Im "Journal of Hospitality & Tourism Research" wurde jüngst eine Studie über Wertehaltungen und Verhaltensmuster von Tourismusstudierenden veröffentlicht, die in Ethik, sozialer Verantwortung, Nachhaltigkeit und Umweltmanagement unterrichtet worden waren. Als Vergleichsgruppe dienten Tourismusstudierende, deren Curricula keine solchen Fächer umfassten. Das Ergebnis lieferte ... keinerlei Unterschiede! Daraus würde folgen, dass Werteunterricht - nämlich das, was landläufig darunter verstanden wurde - im Hinblick auf die "Erziehung zum guten Menschen" paradoxerweise wert-los sei! Erschütternd, nicht wahr?
Keineswegs, denn der Ruf nach Ethik als Strategie zur Bewältigung der herrschenden Krisen ist bestenfalls ein Symptom der vorherrschenden Orientierungslosigkeit, aber keine Lösung. Denn bevor Ethiker auf Kinder loszulassen sind, stelle ich mir - als Vater zweier Kinder und erst recht als Ethiklehrer - zuerst einige grundlegende Fragen: Was soll Ethik überhaupt sein? Und was genau sollen Werte sein? Und wie sollten diese "richtig vermittelt" werden? Welche vor allem? Jene unserer Elterngeneration, durch deren Denk- und Handlungsweise die heutigen Probleme - frei nach Einstein - überhaupt erst entstanden sind? Und was sollte zu guter Letzt ausgerechnet einen Ethiker qualifizieren, Menschen "besser" zu machen? Sind Ethiker bessere Menschen? Aus welchen Gründen? Weil sie - wie so viele akademische Philosophen - über den Dingen stehen?
Der einzige Unterschied zwischen einem (brauchbaren) Ethiker und einem "Normalsterblichen" liegt in der gründlichen und weitreichenden Reflexion von bestimmten Problemen. Ethiker sind somit reicher an Erfahrung im Scheitern von Gewissheiten: Sie haben erkannt, dass all die guten Lösungsvorschläge entweder in der Praxis kaum greifen oder aber zu neuen Problemen führen. Es gibt keine "richtigen" Lösungen, bestenfalls mehr oder weniger schlechte. Darum qualifizieren sich (brauchbare) Ethiker durch die eine wesentliche Erkenntnis, keinen Schritt näher an der Wahrheit zu sein als schon Sokrates! Dass jedes Wissen nur Ausdruck einer Sichtweise - einer Interpretation - sei. Ethiker sind Problematisierungsexperten.
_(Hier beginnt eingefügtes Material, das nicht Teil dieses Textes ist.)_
Lemma set_pin_tokens loc p p' s : heap s !! loc = Some p -> sem p' = sem p -> tokens_ok s -> tokens_ok (set_pin loc p' s).
Proof.
  intros Ep Hsem Ht l q. simpl. destruct (decide (l = loc)) as [->|Hne].
  - rewrite list_lookup_insert_eq by (by eapply lookup_lt_Some). intros [= <-]. rewrite Hsem. by apply Ht.
  - rewrite list_lookup_insert_ne by done. apply Ht.
Qed.

Lemma LoadAll_tokens R names d s : db_ok R d -> store_ok R s -> tokens_ok s -> tokens_ok (LoadAll names d s).
Proof.
  intros Hd. revert s. induction names as [|name names IH]; intros s Hs Ht; [done|]. simpl.
  destruct (rows d !! name) as [h|] eqn:E; [|by apply IH]. destruct Hd as [Hr Hn]. pose proof (Hr _ _ E) as [? ?].
  apply IH; [by apply add_pin_ok|by eapply add_pin_tokens].
Qed.

(** Changing the phase of a worker changes no count. *)
Lemma working_on_insert loc ws i w w' : ws !! i = Some w -> w_pin w' = w_pin w -> length (working_on loc (<[i := w']> ws)) = length (working_on loc ws).
Proof.
  intros E Hp. rewrite <- (take_drop_middle ws i w E) at 2. rewrite insert_take_drop by (by eapply lookup_lt_Some).
  unfold working_on. rewrite !filter_app, !length_app. f_equal. destruct (decide (w_pin w = loc)) as [Hl|Hl].
  - rewrite !filter_cons_True by congruence. done.
  - rewrite !filter_cons_False by congruence. done.
Qed.

Lemma working_on_delete loc ws i w : ws !! i = Some w ->
  length (working_on loc ws) = ((if bool_decide (w_pin w = loc) then 1 else 0) + length (working_on loc (delete i ws)))%nat.
Proof.
  intros E. rewrite <- (take_drop_middle ws i w E) at 1. rewrite delete_take_drop. unfold working_on. rewrite !filter_app, !length_app.
  case_bool_decide; [rewrite filter_cons_True by done|rewrite filter_cons_False by done]; simpl; lia.
Qed.
Section Commit.
Context `{Runtime} `{CryptoLaws}.

Lemma constraints_sizes tx index cs : tx_sizes (lt_TxData tx) -> constraints_of tx index = Some cs -> Forall constraint_ok cs.
Proof.
  intros [[T1 T2] Tc To] E. unfold constraints_of in E.
  destruct (InputIDs _ !! _) as [id|]; [|done]. cbn [mbind option_bind] in E.
  destruct (match Tx_Spend _ _ with Ok _ => _ | Err _ => _ end) as [sp|] eqn:Es; [|done]. cbn [mbind option_bind] in E.
  destruct (Inputs _ !! _) as [inp|]; [|done]. injection E as <-.
  apply Forall_cons. split; [done|]. apply Forall_app. split; [|apply Forall_app; split; [|apply Forall_cons; split; [done|]]].
  - destruct (Tx_Spend _ _) as [s|]; [|by injection Es as <-]. destruct (SpentOutputId s); [|done]. injection Es as <-. by repeat constructor.
  - destruct (0 <? _); by repeat constructor.
  - apply Forall_lookup. intros i k Hk. rewrite list_lookup_imap in Hk. destruct (Outputs _ !! i) as [o|] eqn:Eo; [|done].
    injection Hk as <-. rewrite Forall_lookup in To. destruct (To _ _ Eo). apply lookup_lt_Some in Eo. unfold zlen in Tc. cbn. split; [lia|done].
Qed.

Lemma entryFields_input tx e f :
  is_input e -> entryFields tx e = Some f ->
  f_entryData f = Bytes <$> input_data e /\
  (forall b, f_spentOutputID f = Some b -> exists s o, e = ESpend s /\ SpentOutputId s = Some o /\ Bytes o = b).
Proof.
  intros He E. destruct e; try done; cbn [entryFields input_data] in *; simplify_option_eq; repeat case_match; simplify_option_eq; try done.
  all: split; [by simplify_option_eq|naive_solver].
Qed.

Lemma int64_le z : 0 <= z -> int64 z <= z.
Proof. intros Hz. unfold int64. pose proof (Z.mod_le (z + 9223372036854775808) 18446744073709551616). lia. Qed.

Lemma uint64_int64 z : uint64 (int64 z) = uint64 z.
Proof.
  unfold uint64, int64. rewrite Zminus_mod, Zmod_mod, <- Zminus_mod. f_equal. lia.
Qed.
(* ===== verification/TxSignTheorems.v ===== *)
(** * Signing and finalizing: theorems

    Signing a complete template gives a transaction that [FinalizeTx] accepts as committed
    to, and [FinalizeTx] hands on nothing else.  The examples show what happens to
    templates that were decoded from JSON, and to open templates that retire assets. *)

From Stdlib Require Import ZArith Lia Strings.Byte String.
From stdpp Require Import gmap.
From S2P Require Import Prelude Checked Crypto VMCode VMUtil Encoding Bc TxContext Legacy LegacyMap TxBuilder TxSign GoSlice SigTheorems.
From S2P Require VMRun.

(** ** What the programs and arguments are after signing *)

(** Go through a computation in [option] that returned. *)
Ltac obind H := repeat match type of H with
  | mbind _ ?o = Some _ => let E := fresh "E" in destruct o eqn:E; [cbn [mbind option_bind] in H|discriminate]
  end.

Section Proofs.
Context `{CryptoLaws} {W : Type}.
Context (tpl : Template) (xpubs : list bytes) (signFn : SignFunc (W := W)).

(** ** The program of a witness *)

Definition program_of (sws : witnesses) (p : nat) : option bytes := sw_Program <$> sws !! p.

Lemma sign_program sw index w sw' w' si :
  SigningInstructions tpl !! index = Some si -> sign sw tpl index xpubs signFn w = (BOk tt, sw', w') ->
  sw_Program sw' <> [] /\ (sw_Program sw <> [] -> sw_Program sw' = sw_Program sw) /\
  (sw_Program sw = [] -> buildSigProgram tpl (Z.to_nat (Position si)) = Some (sw_Program sw')).
Proof.
  intros Hsi. unfold sign. destruct (Z.eqb_spec (zlen (sw_Program sw)) 0) as [E|E].
  - assert (sw_Program sw = []) as -> by (by apply length_zero_iff_nil; unfold zlen in E; lia).
    rewrite Hsi. cbn [mbind option_bind]. destruct (buildSigProgram _ _) as [p|]; [|done].
    destruct (Z.eqb_spec (zlen p) 0) as [|Ep]; [done|]. destruct (sign_keys _ _ _ _ _ _ _) as [[r sigs] w1]. intros [= -> <- <-]. cbn.
    split; [by intros ->|]. done.
  - rewrite (proj2 (Z.eqb_neq _ _)) by done. destruct (sign_keys _ _ _ _ _ _ _) as [[r sigs] w1]. intros [= -> <- <-]. cbn.
    split; [by intros HH; rewrite HH in E|]. split; [done|]. intros HH. by rewrite HH in E.
Qed.
(* ===== verification/TxBuilderTheorems.v ===== *)
(** * Building transactions: theorems

    What [Build] makes of actions that use the methods of the builder: the template is given
    by the calls that the actions make.  The base is extended by the inputs and outputs of
    the calls, signing instructions point to their inputs, the times are the tightest that
    were asked for, and a blank check is refused. *)

From Stdlib Require Import ZArith Lia Strings.Byte String.
From stdpp Require Import gmap relations.
From S2P Require Import Prelude Checked Crypto VMCode VMUtil Encoding Bc Legacy LegacyMap TxBuilder.

(** ** The blank check *)

Section Blank.
Context `{Crypto}.













End Blank.

(** ** Actions that use the builder *)

Section Builder.
Context `{Crypto} `{MapRange} {W : Type}.


















(** ** [Build] *)








End Builder.

(** ** Example *)

Definition ex_base : TxData :=
  mkTxData 1 [NewSpendInput [] (mkHash 1 2 3 4) (mkHash 9 0 0 0) 10 0 [x51] zeroHash []] [] 3 0 [] [] [x07].



(** The caller's transaction is changed also when the check fails: the template is not
    returned, but the base has an input more. *)
Lemma failed_Build_changes_base :
  exists tx' : option TxData, @Build unit poly_crypto sorted_range (Some ex_base)
    [fun b w => (AddInput (NewSpendInput [] (mkHash 1 2 3 5) (mkHash 9 0 0 0) 10 0 [x51] zeroHash []) (mkSI 0 []) b, w)] 5000000 tt
    = (BErr ErrBlankCheck, tx', tt) /\ tx' <> Some ex_base.
Proof. eexists. split; [vm_compute; reflexivity|]. discriminate. Qed.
Darum haben (brauchbare) Ethiker auch erkannt, dass es keine "objektiven" Werte gibt, sondern lediglich mehr oder minder akzeptierte Verhaltensweisen, deren Sinnhaftigkeit und "Güte" von der jeweiligen Situation abhängt. So ist Klimaschutz zweifellos überaus wichtig zur Vermeidung zukünftiger Wetterkatastrophen und Fleischkonsum ein überaus bedeutender Verursacher des Klimawandels. Sollten darum alle Schweine- und Rinderzüchter auf Baumschulen umsatteln und all ihre Mitarbeiter und Geschäftspartner freisetzen?
Die Zeiten sind "einfach" kompliziert geworden. Es gibt keine schlichten Lösungen, keine klaren Werte, kein eindeutiges "Gutes" mehr. Darum ist Ethik in erster Linie die Kunst, scheinbare Selbstverständlichkeiten in Frage zu stellen, um nach eigenen, passend erscheinenden Antworten zu suchen. Ethik ist somit genau das Gegenteil dessen, was sich jene wünschen, die am lautesten nach "Ethikunterricht" rufen: Guter Ethikunterricht vermittelt keine "wahren Werte", sondern ermutigt zum Aufbruch aus der Komfortzone der Selbstgewissheit, um hinter die offensichtliche Lebenswelt zu blicken.